What you will do:
Only the lines from the start of the data through the one containing "unfold st_bind at 1. simpl. set" belong in your answer; return them exactly.

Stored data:
Lemma bump_user_inv T u prev now now2 now3 h :
  pres_inv T h -> user_id prev = u -> pres_inv T (bump_user u prev now now2 now3 h).2.
Proof.
  intros Hi Hu. unfold bump_user.
  destruct (combined_state_run u h) as [[e E2]|(s & E2 & Hd)].
  { unfold st_bind at 1. by rewrite E2. }
  rewrite (st_bind_run _ _ _ _ _ E2). apply update_states_inv; [done|].
  intros s' ->%list_elem_of_singleton _ Hne. simpl in *. rewrite Hu. by apply Hd.
Qed.

Lemma external_inv T f h : pres_inv T h -> pres_inv T (set_external_syncs f h).
Proof. by apply pres_inv_same. Qed.

Lemma external_sync_row_inv T p u d is_syncing t prev now now2 now3 h :
  pres_inv T h -> user_id prev = u -> fetched h prev ->
  pres_inv T (external_sync_row p u d is_syncing t prev now now2 now3 h).2.
Proof.
  intros Hi Hu Hf. unfold external_sync_row, set_process. cbn [st_bind st_modify].
  set (h1 := set_external_syncs _ h). unfold st_bind at 1. simpl.
  assert (Hi1 : pres_inv T h1) by (by apply external_inv).
  unfold st_bind at 1. simpl. set (here := bool_decide _).
  unfold st_bind at 1. destruct (is_syncing && negb here); [by apply (pres_inv_same T h1)|].
  destruct (negb is_syncing && here); [|by apply (pres_inv_same T h1)].
  destruct (touch_device_inv T u d (set_dev_last_sync_ts t) h1) as (h2 & E2 & Hi2 & Em & Hd); [done|done|].
  unfold st_bind at 1. rewrite E2.
  assert (Hi3 : pres_inv T (_update_states now now2 [with_last_user_sync_ts t prev] false h2).2).
  { apply update_states_inv; [done|]. intros s' ->%list_elem_of_singleton _ _. simpl. by rewrite Hu. }
  destruct (_update_states _ _ _ _ h2) as [[[]|e] h3]; [|done].
  simpl. by apply (pres_inv_same T h3).
Qed.

Lemma touches_inv T t l h :
  pres_inv T h ->
  pres_inv T (st_for (fun ud : user_device => touch_device ud.1 ud.2 (set_dev_last_sync_ts t)) l h).2.
Proof.
  revert h. induction l as [|ud l IH]; intros h Hi; [done|]. simpl.
  destruct (touch_device_inv T ud.1 ud.2 (set_dev_last_sync_ts t) h) as (h1 & E & Hi1 & _); [done|done|].
  rewrite (st_bind_run _ _ _ _ _ E). by apply IH.
Qed.

(** ** [_handle_timeouts] *)

(** The current state of a user, the default one if there is none. *)
Definition current (h : PresenceHandler) (u : string) : UserPresenceState :=
  default (default_presence u) (user_to_current_state h !! u).

Lemma current_user T h u : pres_inv T h -> user_id (current h u) = u.
Proof.
  intros Hi. unfold current. destruct (user_to_current_state h !! u) eqn:E; [|done].
  by eapply pi_users.
Qed.

Lemma expire_run ids users h :
  exists users' h', st_fold expire_process users ids h = (Ok users', h') /\
    (forall u, u ∈ users -> u ∈ users') /\
    wheel_timer h' = wheel_timer h /\ user_to_current_state h' = user_to_current_state h /\
    user_to_devices h' = user_to_devices h /\ num_current_syncs h' = num_current_syncs h /\
    (forall p s, external_syncs h' !! p = Some s -> external_syncs h !! p = Some s) /\
    (forall p, p ∉ ids -> external_syncs h' !! p = external_syncs h !! p).
Proof.
  revert users h. induction ids as [|p ids IH]; intros users h.
  { exists users, h. by split_and!. }
  simpl. unfold st_bind at 1. cbn.
  match goal with |- context [st_fold expire_process ?us ids ?h1] =>
    destruct (IH us h1) as (users' & h' & E & Hin & E1 & E2 & E3 & E4 & Hex & Hkeep) end.
  exists users', h'. split_and!; [done|..]; try done.
  - intros u Hu. apply Hin, elem_of_app. by left.
  - intros p' s Hs. apply Hex in Hs. simpl in Hs. by apply lookup_delete_Some in Hs as [_ ?].
  - intros p' [? ?]%not_elem_of_cons. rewrite Hkeep by done. simpl. by rewrite lookup_delete_ne.
Qed.

(** The handler after the processes that say nothing any more were dropped. *)
Definition timeouts_syncing (now : Z) (h : PresenceHandler) (syncing : gset user_device) : Prop :=
  exists h1, syncing = syncing_user_devices h1 /\ num_current_syncs h1 = num_current_syncs h /\
    (forall p s, external_syncs h1 !! p = Some s -> external_syncs h !! p = Some s) /\
    (forall p, p ∉ expired_process_ids now h -> external_syncs h1 !! p = external_syncs h !! p).

(** What the timers do to a user. *)
Definition timed_out (now : Z) (syncing : gset user_device) (h h' : PresenceHandler) (u : string)
    : Prop :=
  user_to_devices h' !! u =
    (fun _ => (timeout_of syncing now (user_to_devices h) (current h u)).2) <$> user_to_devices h !! u /\
  exists o, (timeout_of syncing now (user_to_devices h) (current h u)).1 = Ok o /\
    match o with
    | Some s => exists s', user_to_current_state h' !! u = Some s' /\ stored_as (wheel_timer h') s s'
    | None => user_to_current_state h' !! u = user_to_current_state h !! u
    end.

Lemma timeout_of_ok T syncing now h u :
  pres_inv T h -> exists o, (timeout_of syncing now (user_to_devices h) (current h u)).1 = Ok o.
Proof.
  intros Hi. unfold timeout_of. rewrite (current_user T) by done.
  destruct (is_mine_id u) eqn:Hm.
  - destruct (handle_timeout_mine (current h u) syncing (default [] (user_to_devices h !! u)) now)
      as (o & ds & -> & _); [by apply (devices_valid T)|by exists o].
  - destruct (handle_timeout_other (current h u) syncing (default [] (user_to_devices h !! u)) now)
      as (o & -> & _). by exists o.
Qed.

Lemma timeout_of_user T syncing now h u s :
  pres_inv T h -> (timeout_of syncing now (user_to_devices h) (current h u)).1 = Ok (Some s) ->
  same_but_state (current h u) s.
Proof.
  intros Hi. unfold timeout_of. rewrite (current_user T) by done.
  destruct (is_mine_id u) eqn:Hm.
  - destruct (handle_timeout_mine (current h u) syncing (default [] (user_to_devices h !! u)) now)
      as (o & ds & -> & _ & Ho & _); [by apply (devices_valid T)|].
    simpl. intros [= ->]. by apply Ho.
  - destruct (handle_timeout_other (current h u) syncing (default [] (user_to_devices h !! u)) now)
      as (o & -> & Ho). simpl. intros [= ->]. by apply Ho.
Qed.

Task result:
Lemma bump_user_inv T u prev now now2 now3 h :
  pres_inv T h -> user_id prev = u -> pres_inv T (bump_user u prev now now2 now3 h).2.
Proof.
  intros Hi Hu. unfold bump_user.
  destruct (combined_state_run u h) as [[e E2]|(s & E2 & Hd)].
  { unfold st_bind at 1. by rewrite E2. }
  rewrite (st_bind_run _ _ _ _ _ E2). apply update_states_inv; [done|].
  intros s' ->%list_elem_of_singleton _ Hne. simpl in *. rewrite Hu. by apply Hd.
Qed.

Lemma external_inv T f h : pres_inv T h -> pres_inv T (set_external_syncs f h).
Proof. by apply pres_inv_same. Qed.

Lemma external_sync_row_inv T p u d is_syncing t prev now now2 now3 h :
  pres_inv T h -> user_id prev = u -> fetched h prev ->
  pres_inv T (external_sync_row p u d is_syncing t prev now now2 now3 h).2.
Proof.
  intros Hi Hu Hf. unfold external_sync_row, set_process. cbn [st_bind st_modify].
  set (h1 := set_external_syncs _ h). unfold st_bind at 1. simpl.
  assert (Hi1 : pres_inv T h1) by (by apply external_inv).
  unfold st_bind at 1. simpl. set (here := bool_decide _).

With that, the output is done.